(** *** credential_requires *)

(** [_credential_is_valid]: the reason when it is not *)
Definition _credential_is_valid (cred : option (list (string * pyval))) (now : Z)
    : option string :=
  match cred with
  | None => Some "credential missing"
  | Some cred =>
      match dict_get "expires_at" cred with
      | Some (VStr raw) =>
          match fromisoformat raw with
          | None => Some ("credential.expires_at is unparseable: " +:+ repr_str raw)
          | Some (expires_at, text) =>
              if (expires_at <=? now)%Z then Some ("credential expired at " +:+ text) else None
          end
      | _ => Some "credential has no expires_at"
      end
  end.

Definition credential_requires (ctx : PolicyContext) : res py_exn Decision :=
  sensitive <~ py_set (extra_get ctx "sensitive_categories" DEFAULT_SENSITIVE);
  Ok (if py_truth (extra_get ctx "require_credential" VNone) &&
         existsb (py_eq (v_opt_str (action_category ctx))) sensitive then
        let cred := match dict_get "credential" (extra ctx) with
                    | Some (VDict d) => Some d
                    | _ => None
                    end in
        match _credential_is_valid cred (now ctx) with
        | Some why =>
            deny "credential_requires" ("sensitive action requires valid credential: " +:+ why)
              [("category", v_opt_str (action_category ctx)); ("credential_issue", VStr why)]
        | None =>
            allow "credential_requires" "valid credential presented"
              [("credential_expires_at", default VNone (cred ≫= dict_get "expires_at"))]
        end
      else abstain "credential_requires" "").

(** *** cross_agent_delegation *)

Definition cross_agent_delegation (ctx : PolicyContext) : res py_exn Decision :=
  if String.eqb (action ctx) "delegate_task" || category_is ctx "delegation" then
    max_depth <~ py_int (extra_get ctx "delegation_max_depth" (VInt 2));
    depth <~ py_int (extra_get ctx "delegation_depth" (VInt 0));
    let md := [("delegation_depth", VInt depth); ("max_depth", VInt max_depth)] in
    Ok (if (max_depth <? depth)%Z then
          escalate_human "cross_agent_delegation"
            ("delegation chain depth " +:+ pretty depth +:+ " exceeds max " +:+ pretty max_depth) md
        else
          allow "cross_agent_delegation"
            ("delegation chain depth " +:+ pretty depth +:+ " within max " +:+ pretty max_depth) md)
  else Ok (abstain "cross_agent_delegation" "").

□ □ □ □

= Work to complete =
Please copy the material above without changing a single word.

= Exercise solution =
(** *** credential_requires *)

(** [_credential_is_valid]: the reason when it is not *)
Definition _credential_is_valid (cred : option (list (string * pyval))) (now : Z)
    : option string :=
  match cred with
  | None => Some "credential missing"
  | Some cred =>
      match dict_get "expires_at" cred with
      | Some (VStr raw) =>
          match fromisoformat raw with
          | None => Some ("credential.expires_at is unparseable: " +:+ repr_str raw)
          | Some (expires_at, text) =>
              if (expires_at <=? now)%Z then Some ("credential expired at " +:+ text) else None
          end
      | _ => Some "credential has no expires_at"
      end
  end.

Definition credential_requires (ctx : PolicyContext) : res py_exn Decision :=
  sensitive <~ py_set (extra_get ctx "sensitive_categories" DEFAULT_SENSITIVE);
  Ok (if py_truth (extra_get ctx "require_credential" VNone) &&
         existsb (py_eq (v_opt_str (action_category ctx))) sensitive then
        let cred := match dict_get "credential" (extra ctx) with
                    | Some (VDict d) => Some d
                    | _ => None
                    end in
        match _credential_is_valid cred (now ctx) with
        | Some why =>
            deny "credential_requires" ("sensitive action requires valid credential: " +:+ why)
              [("category", v_opt_str (action_category ctx)); ("credential_issue", VStr why)]
        | None =>
            allow "credential_requires" "valid credential presented"
              [("credential_expires_at", default VNone (cred ≫= dict_get "expires_at"))]
        end
      else abstain "credential_requires" "").

(** *** cross_agent_delegation *)

Definition cross_agent_delegation (ctx : PolicyContext) : res py_exn Decision :=
  if String.eqb (action ctx) "delegate_task" || category_is ctx "delegation" then
    max_depth <~ py_int (extra_get ctx "delegation_max_depth" (VInt 2));
    depth <~ py_int (extra_get ctx "delegation_depth" (VInt 0));
    let md := [("delegation_depth", VInt depth); ("max_depth", VInt max_depth)] in
    Ok (if (max_depth <? depth)%Z then
          escalate_human "cross_agent_delegation"
            ("delegation chain depth " +:+ pretty depth +:+ " exceeds max " +:+ pretty max_depth) md
        else
          allow "cross_agent_delegation"
            ("delegation chain depth " +:+ pretty depth +:+ " within max " +:+ pretty max_depth) md)
  else Ok (abstain "cross_agent_delegation" "").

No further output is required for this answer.